ÍNDIO GRIS

REVISTA UNIPESSOAL DE COLETA DE LIXO
N° 38. ANO 2001, QUINTA-FEIRA
15  DE FEVEREIRO
UNE - DIRIGE - ESCREVE E CORRESPONDE: MENASSA 2001 

NÃO SABEMOS FALAR MAS O FAZEMOS EM VÁRIOS IDIOMAS
CASTELHANO, FRANCÊS, INGLÊS, ALEMÃO
ÁRABE, PORTUGUÊS, ITALIANO E
CATALÃO

ÍNDIO GRIS, É PRODUTO
DE UMA FUSÃO
O BRILHO DO CINZA
E
O ÍNDIO DO JARAMA
A FUSÃO COM MAIS FUTURO DO SÉCULO
XXI

Índio Gris


ÍNDIO GRIS Nº 38

1

13 DE FEVEREIRO DE 1980, MADRID.

   Querida: 

Ontem envelopei, eu mesmo, para ti, o número de fevereiro, que ficou genial e os números 5 e 6 que não havias recebido.

Entre o número de janeiro, onde a poesia pediu sua liberdade e, dessa maneira, tivemos vários inconvenientes e alguns deles tão graves que cheguei a pensar (e sou o único que está em condições de pensar isso) que teríamos que deixar de publicar a revista, e eu, como poderás imaginar, quase morro.
O impressor disse com firmeza: " Ou me pagam, ao menos 1.200.000 pesetas (uma porcentagem da dívida) ou não há mais revista". Imaginas?, ficamos todos loucos e, como sabemos, os loucos nem sempre resolvem bem a realidade.

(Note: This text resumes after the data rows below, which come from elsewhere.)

(** Where the scans find the best orders: in a book in which some bid is
    priced above [numeric_limits<double>::lowest()] and some offer below
    [numeric_limits<double>::max()], the values the two scans start from,
    [GetBestBidOffer] returns the bid order of maximum price and the offer
    order of minimum price, each the first such order in stack order. *)
Lemma GetBestBidOffer_finds_best {T : Type} (bestBid0 bestOffer0 : MarketData.Order)
    (ob : MarketData.OrderBook T) :
  Exists (λ o, (MarketData.DBL_LOWEST < MarketData.GetPrice o)%Q) (MarketData.GetBidStack ob) →
  Exists (λ o, (MarketData.GetPrice o < MarketData.DBL_MAX)%Q) (MarketData.GetOfferStack ob) →
  MarketData.first_max_price (MarketData.GetBidStack ob)
    (MarketData.GetBidOrder (MarketData.GetBestBidOffer bestBid0 bestOffer0 ob))
  ∧ MarketData.first_min_price (MarketData.GetOfferStack ob)
      (MarketData.GetOfferOrder (MarketData.GetBestBidOffer bestBid0 bestOffer0 ob)).
Proof.
  intros Hbids Hoffers. unfold MarketData.GetBestBidOffer. simpl. split.
  - by apply (bid_scan_sentinel _ []).
  - by apply (offer_scan_sentinel _ []).
Qed.

(** C3: the function documented as "Retrieve the best bid and offer orders"
    misses them on a book whose only bid is priced at
    [numeric_limits<double>::lowest()] and whose only offer is priced at
    [numeric_limits<double>::max()].  Both stacks are non-empty, the bid is
    the bid of maximum price and the offer the offer of minimum price, yet
    neither strict comparison of the scans succeeds against its start value
    and the pair returned holds the two default-initialised orders, with
    whatever they contain, instead of the orders of the stacks. *)
Theorem GetBestBidOffer_sentinel_book :
  MarketData.GetBidStack book_sentinel = [MarketData.mkOrder MarketData.DBL_LOWEST 10 BID]
  ∧ MarketData.GetOfferStack book_sentinel = [MarketData.mkOrder MarketData.DBL_MAX 5 OFFER]
  ∧ MarketData.first_max_price (MarketData.GetBidStack book_sentinel)
      (MarketData.mkOrder MarketData.DBL_LOWEST 10 BID)
  ∧ MarketData.first_min_price (MarketData.GetOfferStack book_sentinel)
      (MarketData.mkOrder MarketData.DBL_MAX 5 OFFER)
  ∧ MarketData.GetBestBidOffer stale_order stale_order book_sentinel
    = MarketData.mkBidOffer stale_order stale_order
  ∧ ¬ MarketData.first_max_price (MarketData.GetBidStack book_sentinel)
        (MarketData.GetBidOrder
           (MarketData.GetBestBidOffer stale_order stale_order book_sentinel))
  ∧ ¬ MarketData.first_min_price (MarketData.GetOfferStack book_sentinel)
        (MarketData.GetOfferOrder
           (MarketData.GetBestBidOffer stale_order stale_order book_sentinel)).
Proof.
  assert (Hrun : MarketData.GetBestBidOffer stale_order stale_order book_sentinel
                 = MarketData.mkBidOffer stale_order stale_order)
    by (vm_compute; reflexivity).
  split; [reflexivity|]. split; [reflexivity|].
  split; [by exists [], []|]. split; [by exists [], []|].
  split; [exact Hrun|].
  rewrite Hrun. cbn [MarketData.GetBidOrder MarketData.GetOfferOrder]. split.
  - intros (before & after & Heq & _).
    destruct before as [|x [|y before]]; simplify_eq/=.
  - intros (before & after & Heq & _).
    destruct before as [|x [|y before]]; simplify_eq/=.
Qed.

Example GetBestBidOffer_spec_example :
  MarketData.GetBestBidOffer stale_order stale_order book_spec_example
  = MarketData.mkBidOffer (MarketData.mkOrder (9975 # 100) 20 BID)
      (MarketData.mkOrder (9990 # 100) 5 OFFER).
Proof. vm_compute. reflexivity. Qed.

Example GetBestBidOffer_tie_example :
  MarketData.GetBidOrder
    (MarketData.GetBestBidOffer stale_order stale_order
       (MarketData.mkOrderBook bond_2y
          [ MarketData.mkOrder (99 # 1) 1 BID; MarketData.mkOrder (100 # 1) 2 BID;
            MarketData.mkOrder (200 # 2) 3 BID ]
          [ MarketData.mkOrder (101 # 1) 4 OFFER ]))
  = MarketData.mkOrder (100 # 1) 2 BID.
Proof. vm_compute. reflexivity. Qed.

(** ** Spread-crossing executions on the best bid and offer *)



Lemma bid_scan_keeps (l : list MarketData.Order) (acc : Q * MarketData.Order) :
  Forall (λ o, (MarketData.GetPrice o <= fst acc)%Q) l →
  fold_left MarketData.bid_scan_step l acc = acc.
Proof.
  induction 1 as [|o l Ho _ IH]; [done|].
  cbn [fold_left]. unfold MarketData.bid_scan_step at 2.
  by rewrite (proj2 (Qlt_bool_false _ _) Ho).
Qed.

Lemma offer_scan_keeps (l : list MarketData.Order) (acc : Q * MarketData.Order) :
  Forall (λ o, (fst acc <= MarketData.GetPrice o)%Q) l →
  fold_left MarketData.offer_scan_step l acc = acc.
Proof.
  induction 1 as [|o l Ho _ IH]; [done|].
  cbn [fold_left]. unfold MarketData.offer_scan_step at 2.
  by rewrite (proj2 (Qlt_bool_false _ _) Ho).
Qed.




(** *** The order id *)









(** ** Depth aggregation *)

Lemma Qeq_bool_trans_l (k k' p : Q) :
  Qeq_bool k' k = true → Qeq_bool k' p = Qeq_bool k p.
Proof.
  intros Hk. apply Qeq_bool_iff in Hk.
  destruct (Qeq_bool k p) eqn:Hp.
  - apply Qeq_bool_iff in Hp. apply Qeq_bool_iff. by rewrite Hk.
  - apply not_true_is_false. intros Hp'. apply Qeq_bool_iff in Hp'.
    rewrite Hk in Hp'. apply Qeq_bool_iff in Hp'. congruence.
Qed.

Lemma Qeq_bool_trans_r (x p p' : Q) :
  Qeq_bool p p' = true → Qeq_bool x p = Qeq_bool x p'.
Proof.
  intros Hp. apply Qeq_bool_iff in Hp.
  destruct (Qeq_bool x p') eqn:Hx.
  - apply Qeq_bool_iff in Hx. apply Qeq_bool_iff. by rewrite Hp.
  - apply not_true_is_false. intros Hx'. apply Qeq_bool_iff in Hx'.
    rewrite Hp in Hx'. apply Qeq_bool_iff in Hx'. congruence.
Qed.

Lemma Qeq_bool_refl (p : Q) : Qeq_bool p p = true.
Proof. apply Qeq_bool_iff. reflexivity. Qed.

Lemma key_count_umap_add (m : list (Q * Z)) (k : Q) (v : Z) (p : Q) :
  MarketData.key_count (MarketData.umap_add m k v) p
  = if (MarketData.key_count m k =? 0)%nat && Qeq_bool k p
    then S (MarketData.key_count m p) else MarketData.key_count m p.
Proof.
  induction m as [|[k1 v1] m IH]; simpl.
  - by destruct (Qeq_bool k p).
  - destruct (Qeq_bool k1 k) eqn:Hk1; simpl.
    + done.
    + rewrite IH. destruct (MarketData.key_count m k =? 0)%nat; simpl; [|done].
      by destruct (Qeq_bool k p), (Qeq_bool k1 p).
Qed.

Lemma val_sum_umap_add (m : list (Q * Z)) (k : Q) (v : Z) (p : Q) :
  MarketData.val_sum (MarketData.umap_add m k v) p
  = MarketData.val_sum m p + (if Qeq_bool k p then v else 0).
Proof.
  induction m as [|[k1 v1] m IH]; simpl.
  - destruct (Qeq_bool k p); lia.
  - destruct (Qeq_bool k1 k) eqn:Hk1; simpl.
    + rewrite (Qeq_bool_trans_l k k1 p Hk1). destruct (Qeq_bool k p); lia.
    + rewrite IH. destruct (Qeq_bool k p), (Qeq_bool k1 p); lia.
Qed.

Lemma quantity_at_snoc (stack : list MarketData.Order) (o : MarketData.Order) (p : Q) :
  MarketData.quantity_at (stack ++ [o]) p
  = MarketData.quantity_at stack p
    + (if Qeq_bool (MarketData.GetPrice o) p then MarketData.GetQuantity o else 0).
Proof.
  induction stack as [|x stack IH]; simpl.
  - destruct (Qeq_bool _ p); lia.
  - rewrite IH. destruct (Qeq_bool (MarketData.GetPrice x) p); lia.
Qed.

Lemma has_price_snoc (stack : list MarketData.Order) (o : MarketData.Order) (p : Q) :
  MarketData.has_price (stack ++ [o]) p
  = MarketData.has_price stack p || Qeq_bool (MarketData.GetPrice o) p.
Proof. unfold MarketData.has_price. rewrite existsb_app. simpl. by rewrite orb_false_r. Qed.

Lemma has_price_Qeq (stack : list MarketData.Order) (p p' : Q) :
  Qeq_bool p p' = true → MarketData.has_price stack p = MarketData.has_price stack p'.
Proof.
  intros Hp. induction stack as [|x stack IH]; simpl; [done|].
  by rewrite IH, (Qeq_bool_trans_r _ p p' Hp).
Qed.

Eu estava mal, sem idéias até que me dei conta que eu era um trabalhador e, então, decidi vender meu trabalho futuro e rocei nesse gesto o cheiro da escravidão. Tive contradições, quando me deram o talão, no caminho ao Editorial, o perdi e, outra vez, quase enlouqueço.
No outro dia, arrumamos tudo e é por isso que posso te enviar o número de fevereiro.

De qualquer maneira, devo reconhecê-lo,  nem tudo é fúria, há alguns sons.
Na solidão de minha peça enquanto ela dormia ou dava de mamar, no mês de janeiro, escrevi os melhores poemas de minha vida. No número de março publico um desses poemas.

A outra coisa que está me acontecendo é  que me sinto muito mais jovem do que em meses anteriores, sem saber bem porquê.

Um homem de 40 anos é um homem maduro mas, também, é um homem jovem. Houve escritores que começaram a escrever ao completar 40 anos. Numa palavra: me sinto muito jovem e a realidade me ajuda para isso.

Meu filho, Jorge Fabián, é um menino muito pequenininho e, ainda, mama no peito; isso é maravilhoso, porém isso também acontecia quando eu era jovem e se para alguém acontecem as mesmas coisas do que quando era jovem, é jovem.

Uma amiga de Málaga trouxe a minha casa umas ervas com o mesmo cheiro de Buenos Aires e, isso, me acontecia quando era jovem. E o cheiro, magnífico cheiro, povoa minha vida de fantasmas e paixões e ando todo o dia com desejos infinitos de amar e isso me acontecia quando era jovem.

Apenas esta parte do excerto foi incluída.